On June 8, a fire began burning on the east side of Yarnell, Ariz. the other side of town from a deadly fire in 2013 that killed 19 Granite Mountain Hotshots, the elite wildland fire crew based in Prescott, Ariz. That fire was on a lot of people’s mind this week as the towns of Yarnell and Peeples Valley were evacuated, the highway to Phoenix closed and crews of firefighters, emergency personnel and incident strategy teams set up Incident Command Post in Peeples Valley to fight the Tenderfoot fire. As of writing on June 11, there are 6 Hotshot crews, 2 Type 2 initial attack crews 22 Engine crews, 2 light, 3 heavy helicopter 2 air attack fixed wing aircraft platforms, 3 bulldozers, logistics, support, managers and volunteers totaling upwards of 350-400. It takes a lot of people, resources, money and time to fight wildland fire. They are doing really well as of today — no people or homes have been lost. Three outbuildings have been lost. The fire is now 30% contained. Wildland fire situations can change with the wind, though. The awareness and preventative action taken after the Yarnell Hill fire likely prevented the fire from spreading nearer to structures and families in Yarnell. Crews have been digging preventative fire lines and clearing fuel for the fire—the dry, high desert foliage—ahead of any incident. While I reported the second and third day at the fire, crews are going to be out there for as long as it takes to run its course. 
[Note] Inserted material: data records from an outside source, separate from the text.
(* ===== verification/Logger.v ===== *)
(** * The logger: [logger/default.go], [level.go], [helper.go], [options.go]

    A logger has a level and fields; logging makes a record for the debug log and prints a
    line. Fields are rendered values; the clock's text, the caller and the order in which
    maps are visited are arguments. *)
From Stdlib Require Import Sorted.
From stdpp Require Import sorting.
From S2P Require Import Prelude GoStrings GoStrconv.
From S2P Require Store.

(** ** Levels *)
Definition TraceLevel : Z := -2.
Definition DebugLevel : Z := -1.
Definition InfoLevel : Z := 0.
Definition WarnLevel : Z := 1.
Definition ErrorLevel : Z := 2.
Definition FatalLevel : Z := 3.

Definition level_String (l : Z) : string :=
  if (l =? TraceLevel)%Z then "trace" else if (l =? DebugLevel)%Z then "debug" else if (l =? InfoLevel)%Z then "info"
  else if (l =? WarnLevel)%Z then "warn" else if (l =? ErrorLevel)%Z then "error" else if (l =? FatalLevel)%Z then "fatal" else "".

Definition Enabled (l lvl : Z) : bool := (l <=? lvl)%Z.

(** The level, and whether it is known. *)
Definition GetLevel (s : string) : Z * bool :=
  if String.eqb s (level_String TraceLevel) then (TraceLevel, true)
  else if String.eqb s (level_String DebugLevel) then (DebugLevel, true)
  else if String.eqb s (level_String InfoLevel) then (InfoLevel, true)
  else if String.eqb s (level_String WarnLevel) then (WarnLevel, true)
  else if String.eqb s (level_String ErrorLevel) then (ErrorLevel, true)
  else if String.eqb s (level_String FatalLevel) then (FatalLevel, true)
  else (InfoLevel, false).

(** ** Loggers *)
Record Options := mkOptions { o_Level : Z; o_Fields : gmap string string; o_CallerSkipCount : Z }.

Definition WithFields (fields : gmap string string) (o : Options) : Options := mkOptions (o_Level o) fields (o_CallerSkipCount o).
Definition WithLevel (level : Z) (o : Options) : Options := mkOptions level (o_Fields o) (o_CallerSkipCount o).
Definition WithCallerSkipCount (c : Z) (o : Options) : Options := mkOptions (o_Level o) (o_Fields o) c.

Definition logger_Init (opts : list (Options -> Options)) (o : Options) : Options := foldl (fun o f => f o) o opts.

Definition NewLogger (opts : list (Options -> Options)) : Options := logger_Init opts (mkOptions InfoLevel ∅ 2).

Definition add_all (o : map_order) (m into : gmap string string) : gmap string string :=
  foldl (fun m kv => <[kv.1 := kv.2]> m) into (map_range o m).

(** A logger of its own with further fields. *)
Definition Fields (o1 o2 : map_order) (fields : gmap string string) (l : Options) : Options :=
  mkOptions (o_Level l) (add_all o2 fields (add_all o1 (o_Fields l) ∅)) (o_CallerSkipCount l).

Definition copyFields (o : map_order) (src : gmap string string) : gmap string string := add_all o src ∅.

(** The last two parts of a path. *)
Definition logCallerfilePath (path : string) : string :=
  match last_index "/" path with
  | None => path
  | Some idx =>
      match last_index "/" (str_take idx path) with
      | None => path
      | Some idx => str_drop (S idx) path
      end
  end.

Record record := mkRecord { rc_Timestamp : Z; rc_Message : string; rc_Metadata : gmap string string }.

Definition log_fields (o : map_order) (level : Z) (caller : option (string * Z)) (l : Options) : gmap string string :=
  let fields := <["level" := level_String level]> (copyFields o (o_Fields l)) in
  match caller with
  | Some (file, line) => <["file" := logCallerfilePath file +:+ ":" +:+ fmt_Z line]> fields
  | None => fields
  end.

Definition metadata_text (keys : list string) (fields : gmap string string) : string :=
  foldl (fun s k => s +:+ " " +:+ k +:+ "=" +:+ default "" (fields !! k)) "" keys.

Section log.
Context (Format : Z -> string).

(** [Log] and, with its message formatted, [Logf]: the record that is written to the debug
    log and the line that is printed. *)
Definition Log (o o' : map_order) (now : Z) (caller : option (string * Z)) (level : Z) (message : string) (l : Options) :
    option (record * string) :=
  if negb (Enabled (o_Level l) level) then None
  else
    let fields := log_fields o level caller l in
    let entries := map_range o' fields in
    let rec := mkRecord now message (foldl (fun m kv => <[kv.1 := kv.2]> m) ∅ entries) in
    let keys := Store.sort_keys (map fst entries) in
    Some (rec, Format now +:+ " " +:+ metadata_text keys fields +:+ " " +:+ message +:+ String "010" "").

(** ** The helper: the methods of a level ask whether it is enabled first; [Fatal] exits. *)
Definition helper_log (o o' : map_order) (now : Z) (caller : option (string * Z)) (level : Z) (message : string) (l : Options) :
    option (record * string) :=
  if negb (Enabled (o_Level l) level) then None else Log o o' now caller level message l.

Definition helper_Fatal (o o' : map_order) (now : Z) (caller : option (string * Z)) (message : string) (l : Options) :
    option (record * string) * bool :=
  if negb (Enabled (o_Level l) FatalLevel) then (None, false) else (Log o o' now caller FatalLevel message l, true).

(** The functions of the package log with the default logger, and exit whatever its level. *)
Definition package_Fatal (o o' : map_order) (now : Z) (caller : option (string * Z)) (message : string) (l : Options) :
    option (record * string) * bool :=
  (Log o o' now caller FatalLevel message l, true).
End log.

Definition WithError (o1 o2 : map_order) (err : string) (l : Options) : Options := Fields o1 o2 {["error" := err]} l.

Definition V (lvl : Z) (log : option Options) (dflt : Options) : bool := (o_Level (default dflt log) <=? lvl)%Z.

(** ** Fields *)
Lemma add_all_spec o m into : add_all o m into = m ∪ into.
Proof. apply foldl_insert_range. Qed.

(** The fields of a logger with more fields: the new ones, and those of the old one they do
    not replace; the old logger is as it was. *)
Theorem Fields_spec o1 o2 fields l :
  Fields o1 o2 fields l = mkOptions (o_Level l) (fields ∪ o_Fields l) (o_CallerSkipCount l).
Proof. unfold Fields. by rewrite !add_all_spec, (right_id_L ∅ (∪)). Qed.

(** The names of the levels are read as the levels, and nothing else is. *)
Theorem GetLevel_spec s l : GetLevel s = (l, true) <-> level_String l = s /\ (TraceLevel <= l <= FatalLevel)%Z.
Proof.
  unfold GetLevel, TraceLevel, FatalLevel. split.
  - repeat (match goal with |- context [if String.eqb s ?t then _ else _] => destruct (String.eqb_spec s t) as [->|_] end;
      [intros [= <-]; split; [reflexivity|vm_compute; split; discriminate]|]). done.
  - intros [<- Hl]. destruct (decide (l = -2)%Z) as [->|]; [reflexivity|]. destruct (decide (l = -1)%Z) as [->|]; [reflexivity|].
    destruct (decide (l = 0)%Z) as [->|]; [reflexivity|]. destruct (decide (l = 1)%Z) as [->|]; [reflexivity|].
    destruct (decide (l = 2)%Z) as [->|]; [reflexivity|]. assert (l = 3%Z) as -> by lia. reflexivity.
Qed.

(** ** Keys *)
Lemma str_le_iff s t : Store.str_le s t <-> String.le s t.
Proof.
  unfold Store.str_le, String.le, String.leb. destruct (String.compare s t); cbn; split; intros H; done.
Qed.

Lemma sort_keys_unique l1 l2 : l1 ≡ₚ l2 -> Store.sort_keys l1 = Store.sort_keys l2.
Proof.
  intros Hp. assert (forall l, Sorted String.le (Store.sort_keys l)) as Hs.
  { intros l. pose proof (Store.sort_keys_sorted l) as Hl. induction Hl as [|s l' Hl IH Hs]; [constructor|].
    constructor; [done|]. destruct Hs; constructor. by apply str_le_iff. }
  apply (Sorted_unique String.le); [apply Hs|apply Hs|]. by rewrite !Store.sort_keys_perm.
Qed.

Section log_facts.
Context (Format : Z -> string).

(** What is logged, for any order in which maps are visited: nothing below the level of
    the logger, and else a record with the fields of the logger, the level and the caller,
    and a line that has them by the order of their names. *)
Theorem Log_spec o o' now caller level message l :
  Log Format o o' now caller level message l =
    if (level <? o_Level l)%Z then None
    else
      let fields := log_fields order_id level caller l in
      Some (mkRecord now message fields,
            Format now +:+ " " +:+ metadata_text (Store.sort_keys (map fst (map_to_list fields))) fields +:+ " " +:+ message +:+ String "010" "").
Proof.
  unfold Log, Enabled. destruct (Z.leb_spec (o_Level l) level) as [Hl|Hl]; destruct (Z.ltb_spec level (o_Level l)) as [Hl'|Hl']; cbn [negb];
    [lia| |done|lia].
  assert (log_fields o level caller l = log_fields order_id level caller l) as ->.
  { unfold log_fields, copyFields. by rewrite !add_all_spec. }
  set (fields := log_fields order_id level caller l). cbn zeta. rewrite foldl_insert_range, (right_id_L ∅ (∪)).
  assert (Store.sort_keys (map fst (map_range o' fields)) = Store.sort_keys (map fst (map_to_list fields))) as ->; [|done].
  apply sort_keys_unique. apply Permutation_map. apply map_range_perm.
Qed.

(** The helper logs as its logger does, but its [Fatal] does not exit when the logger is set
    above that level, as that of the package does. *)
Theorem helper_spec o o' now caller level message l :
  helper_log Format o o' now caller level message l = Log Format o o' now caller level message l /\
  (helper_Fatal Format o o' now caller message l).2 = (o_Level l <=? FatalLevel)%Z /\
  (package_Fatal Format o o' now caller message l).2 = true.
Proof.
  unfold helper_log, helper_Fatal, Log, Enabled. split; [by destruct (o_Level l <=? level)%Z|].
  split; [|done]. by destruct (o_Level l <=? FatalLevel)%Z.
Qed.
End log_facts.

(** The caller is named by the last two parts of its path. *)
Theorem logCallerfilePath_spec pre a b :
  str_has "/" a = false -> str_has "/" b = false ->
  logCallerfilePath (pre +:+ String "/" (a +:+ String "/" b)) = a +:+ String "/" b.
Proof.
  intros Ha Hb. unfold logCallerfilePath.
  replace (pre +:+ String "/" (a +:+ String "/" b)) with ((pre +:+ String "/" a) +:+ String "/" b) by (by rewrite str_app_assoc).
  rewrite last_index_app by done. rewrite str_take_app, last_index_app by done. rewrite str_app_assoc. cbn [String.append].
  change (pre +:+ String "/" (a +:+ String "/" b)) with (pre +:+ (String "/" "" +:+ (a +:+ String "/" b))). rewrite <- str_app_assoc.
  replace (S (String.length pre)) with (String.length (pre +:+ String "/" "")) by (rewrite str_length_app; cbn; lia). apply str_drop_app.
Qed.

(** ** Examples and witnesses *)
Example ex_line :
  snd <$> Log (fun _ => "now") order_rev order_rev 0 (Some ("/go/src/app/main.go", 12%Z)) WarnLevel "hi"
    (Fields order_id order_id {["b" := "2"; "level" := "mine"]} (NewLogger [WithFields {["a" := "1"]}])) =
  Some ("now  a=1 b=2 file=app/main.go:12 level=warn hi" +:+ String "010" "").
Proof. vm_compute. reflexivity. Qed.

Lemma logCallerfilePath_spec_witness : logCallerfilePath "/go/src/app/main.go" = "app/main.go".
Proof. exact (logCallerfilePath_spec "/go/src" "app" "main.go" eq_refl eq_refl). Defined.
Arizona is strict on media on wildland incident scenes. They are unpredictable and can escalate without warning. While on assignment, I photographed the fire from the safety of the ICP, but many men and women are out on the smoke-filled  Weaver Mountains with heavy equipment, hiking rough terrain. I want to share some photos from the days I spent with the crews working so hard to keep us safe and in times of crisis and some of the people affected by these fires.